(* ===== verification/StoreApi.v ===== *)
(** * The store interface ([layerfs.Store])

    The mount options and the interface that the local store
    ([internal/layerfs/store.go]) and the cluster-synchronised store
    ([internal/ksync/syncedstore.go]) implement.  The context of
    [MountOptions] is part of the environment. *)

From S2P Require Import Prelude Effects.

Record MountOptions := mkMountOptions {
  mo_Image : string;
  mo_ContainerName : string;
  mo_ExtMountDir : string;
  mo_Commit : bool;
  mo_CacheName : string;
  mo_CacheNamespace : string
}.
#[global] Instance MountOptions_settable : Settable MountOptions := fun r =>
  mkMountOptions (mo_Image r) (mo_ContainerName r) (mo_ExtMountDir r) (mo_Commit r)
    (mo_CacheName r) (mo_CacheNamespace r).
#[global] Instance MountOptions_eq_dec : EqDecision MountOptions.
Proof. solve_decision. Defined.

(** A store over the environment [S]. *)
Record Store (S : Sig) := mkStore {
  Free : prog (S := S) unit;
  Mount : MountOptions -> prog (S := S) (string * option goerr);
  Unmount : MountOptions -> prog (S := S) (string * bool * option goerr);
  Prune : prog (S := S) (option goerr)
}.
Arguments Free {S} _.
Arguments Mount {S} _ _.
Arguments Unmount {S} _ _.
Arguments Prune {S} _.
Example match_star : Match "worker-*" "worker-17" = Some true /\ Match "w*-17" "worker-17" = Some true
  /\ Match "worker-*" "master-0" = Some false /\ Match "*" "a/b" = Some false
  /\ Match "[a-c]?[^x]" "bzy" = Some true /\ Match "w\*" "w*" = Some true /\ Match "[]a]" "a" = None
  /\ Match "worker-[" "worker-1" = None /\ Match "worker-[" "test-node" = Some false
  /\ Match "a*b*c" "aXbYbZc" = Some true.
Proof. vm_compute. repeat split. Qed.

(** *** The fuel of the loops is enough

    Every iteration consumes at least one byte of the pattern. *)

Lemma drop_bytes_length n s : String.length (drop_bytes n s) = String.length s - n.
Proof.
  revert s. induction n as [|n IH]; intros [|c s]; simpl; [done..|]. apply IH.
Qed.

Lemma DecodeRune_width c s : 1 <= (DecodeRune (String c s)).2.
Proof.
  unfold DecodeRune. repeat (case_match; try (simpl; lia)).
Qed.

Lemma getEsc_rune_shorter chunk r rest :
  getEsc_rune chunk = Some (r, rest) -> chunk <> "" -> String.length rest < String.length chunk.
Proof.
  unfold getEsc_rune. destruct chunk as [|c s]; [done|]. intros H _.
  pose proof (DecodeRune_width c s) as Hw. destruct (DecodeRune (String c s)) as [r' n]. simpl in Hw.
  destruct (_ || _); [done|]. injection H as <- <-. rewrite drop_bytes_length. simpl. lia.
Qed.

Lemma getEsc_shorter chunk r rest :
  getEsc chunk = Some (r, rest) -> String.length rest < String.length chunk.
Proof.
  unfold getEsc. destruct chunk as [|c s]; [done|]. destruct (_ || _); [done|].
  destruct (c ==? "\"%char).
  - case_bool_decide as Hs; [done|]. intros H. apply getEsc_rune_shorter in H; simpl; [lia|done].
  - intros H. apply getEsc_rune_shorter in H; [done|done].
Qed.

Lemma strip_shorter c s rest : strip c s = Some rest -> String.length rest < String.length s.
Proof. destruct s as [|d s]; simpl; [done|]. case_bool_decide; [|done]. intros [= <-]. lia. Qed.

Lemma get_range_shorter chunk lo hi rest :
  get_range chunk = Some (lo, hi, rest) -> String.length rest < String.length chunk.
Proof.
  unfold get_range. destruct (getEsc chunk) as [[lo' c1]|] eqn:E1; simpl; [|done].
  apply getEsc_shorter in E1. destruct (strip "-" c1) as [c2|] eqn:Es; simpl; [|by intros [= _ _ <-]].
  apply strip_shorter in Es. destruct (getEsc c2) as [[hi' c3]|] eqn:E2; simpl; [|done].
  apply getEsc_shorter in E2. intros [= _ _ <-]. lia.
Qed.

Lemma match_ranges_fuel f1 f2 r chunk n m :
  String.length chunk < f1 -> String.length chunk < f2 ->
  match_ranges f1 r chunk n m = match_ranges f2 r chunk n m.
Proof.
  revert f2 chunk n m. induction f1 as [|f1 IH]; intros [|f2] chunk n m H1 H2; [lia..|].
  cbn [match_ranges]. destruct (get_range chunk) as [[[lo hi] c1]|] eqn:E; [|done].
  apply get_range_shorter in E. simpl.
  rewrite (IH f2) by lia. done.
Qed.

Lemma match_ranges_shorter f r chunk n m b rest :
  match_ranges f r chunk n m = Some (b, rest) -> String.length rest < String.length chunk.
Proof.
  revert chunk n m. induction f as [|f IH]; intros chunk n m; [done|]. cbn [match_ranges].
  assert (Hnext : ('(lo, hi, chunk) ← get_range chunk;
    match_ranges f r chunk (S n) (m || in_range lo hi r)) = Some (b, rest) ->
    String.length rest < String.length chunk).
  { destruct (get_range chunk) as [[[lo hi] c1]|] eqn:E; simpl; [|done].
    apply get_range_shorter in E. intros H. apply IH in H. lia. }
  destruct (strip "]" chunk) as [c1|] eqn:Es; [|done]. destruct n; [done|].
  intros [= _ <-]. by apply strip_shorter in Es.
Qed.

Lemma matchChunk_fuel_enough f1 f2 chunk s :
  String.length chunk < f1 -> String.length chunk < f2 ->
  matchChunk_fuel f1 chunk s = matchChunk_fuel f2 chunk s.
Proof.
  revert f2 chunk s. induction f1 as [|f1 IH]; intros [|f2] chunk s H1 H2; [lia..|].
  destruct chunk as [|c chunk]; [done|]. destruct s as [|d s]; [done|].
  cbn [String.length] in H1, H2. cbn [matchChunk_fuel].
  destruct (c ==? "["%char); [|destruct (c ==? "?"%char); [|destruct (c ==? "\"%char)]].
  - destruct (DecodeRune (String d s)) as [r n]. destruct chunk as [|c1 chunk]; [done|].
    set (ch := if c1 ==? "^"%char then chunk else String c1 chunk).
    assert (String.length ch <= S (String.length chunk)).
    { unfold ch. destruct (c1 ==? "^"%char); simpl; lia. }
    destruct (match_ranges _ r ch 0 false) as [[b rest]|] eqn:E; [|done].
    apply match_ranges_shorter in E. destruct (Bool.eqb _ _); [done|].
    cbn [String.length] in H1, H2. apply IH; lia.
  - destruct (d ==? "/"%char); [done|]. apply IH; lia.
  - destruct chunk as [|c1 chunk]; [done|]. cbn [String.length] in H1, H2.
    destruct (c1 ==? d); [|done]. apply IH; lia.
  - destruct (c ==? d); [|done]. apply IH; lia.
Qed.

Lemma scan_stars_length p : String.length (scan_stars p).2 <= String.length p /\
  ((scan_stars p).1 = true -> String.length (scan_stars p).2 < String.length p) /\
  ((scan_stars p).1 = false -> (scan_stars p).2 = p).
Proof.
  induction p as [|c p (IH1 & IH2 & IH3)]; simpl; [done|].
  destruct (c ==? "*"%char); simpl; split_and!; done || lia.
Qed.

(** What [scanChunk] leaves is empty or starts with a star, and shorter. *)
Lemma scan_rest_length b p :
  String.length (scan_rest b p).1 + String.length (scan_rest b p).2 = String.length p.
Proof.
  remember (String.length p) as n eqn:Hn. revert b p Hn.
  induction (lt_wf n) as [n _ IH]. intros b [|c p] ->; [done|]. cbn [scan_rest].
  assert (Hcons : forall inr, String.length (let '(chunk, t) := scan_rest inr p in (String c chunk, t)).1 +
    String.length (let '(chunk, t) := scan_rest inr p in (String c chunk, t)).2 = S (String.length p)).
  { intros inr. pose proof (IH (String.length p) ltac:(simpl; lia) inr p eq_refl) as Hi.
    destruct (scan_rest inr p). simpl in *. lia. }
  destruct (c ==? "\"%char); [destruct p as [|d p]; [done|]|].
  - pose proof (IH (String.length p) ltac:(simpl; lia) b p eq_refl) as Hi.
    destruct (scan_rest b p). simpl in *. lia.
  - destruct (c ==? "["%char); [apply Hcons|]. destruct (c ==? "]"%char); [apply Hcons|].
    destruct (_ && _); [simpl; lia|apply Hcons].
Qed.

Lemma scanChunk_shorter p star chunk rest :
  scanChunk p = (star, chunk, rest) -> p <> "" -> star && (chunk ==? "") = false ->
  String.length rest < String.length p.
Proof.
  unfold scanChunk. intros H Hp Hs. pose proof (scan_stars_length p) as (H1 & H2 & H3).
  destruct (scan_stars p) as [star' p1] eqn:Hst. simpl in *.
  pose proof (scan_rest_length false p1) as Hl.
  destruct (scan_rest false p1) as [chunk' rest'] eqn:Er. injection H as -> -> ->. simpl in Hl.
  destruct star; [specialize (H2 eq_refl); lia|]. rewrite H3 in Er, Hl by done.
  destruct chunk; [|simpl in Hl; lia]. exfalso.
  destruct p as [|c p]; [done|]. cbn [scan_rest] in Er. cbn [scan_stars] in Hst.
  destruct (bool_decide_reflect (c = "*"%char)) as [->|Hne]; [by simplify_eq|].
  simpl in Er. repeat case_match; simplify_eq.
Qed.

Lemma Match_fuel_enough f1 f2 p name :
  String.length p < f1 -> String.length p < f2 -> Match_fuel f1 p name = Match_fuel f2 p name.
Proof.
  revert f2 p name. induction f1 as [|f1 IH]; intros [|f2] p name H1 H2; [lia..|].
  cbn [Match_fuel]. case_bool_decide as Hp; [done|].
  destruct (scanChunk p) as [[star chunk] rest] eqn:Es.
  destruct (star && (chunk ==? "")) eqn:Ec; [done|].
  pose proof (scanChunk_shorter _ _ _ _ Es Hp Ec) as Hlt.
  assert (Hrec : forall t, Match_fuel f1 rest t = Match_fuel f2 rest t) by (intros t; apply IH; lia).
  assert (Hskip : (if star then
      match match_skip (rest ==? "") chunk name with
      | None => None
      | Some (Some t) => Match_fuel f1 rest t
      | Some None => Some false
      end else Some false) =
    (if star then
      match match_skip (rest ==? "") chunk name with
      | None => None
      | Some (Some t) => Match_fuel f2 rest t
      | Some None => Some false
      end else Some false)).
  { destruct star; [|done]. destruct (match_skip _ _ _) as [[t|]|]; [apply Hrec|done..]. }
  destruct (matchChunk chunk name) as [[t|]|]; [|exact Hskip|done].
  destruct (_ || _); [apply Hrec|exact Hskip].
Qed.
☆ ☆ ☆ ☆ ☆
### AIM OF THE TASK
Each line in the listing above from the one containing "induction (lt_wf n)" through the one containing "[|d p]; [done|]|]." should be repeated exactly, and no other line.

### RESPONSE TO THE TASK
  induction (lt_wf n) as [n _ IH]. intros b [|c p] ->; [done|]. cbn [scan_rest].
  assert (Hcons : forall inr, String.length (let '(chunk, t) := scan_rest inr p in (String c chunk, t)).1 +
    String.length (let '(chunk, t) := scan_rest inr p in (String c chunk, t)).2 = S (String.length p)).
  { intros inr. pose proof (IH (String.length p) ltac:(simpl; lia) inr p eq_refl) as Hi.
    destruct (scan_rest inr p). simpl in *. lia. }
  destruct (c ==? "\"%char); [destruct p as [|d p]; [done|]|].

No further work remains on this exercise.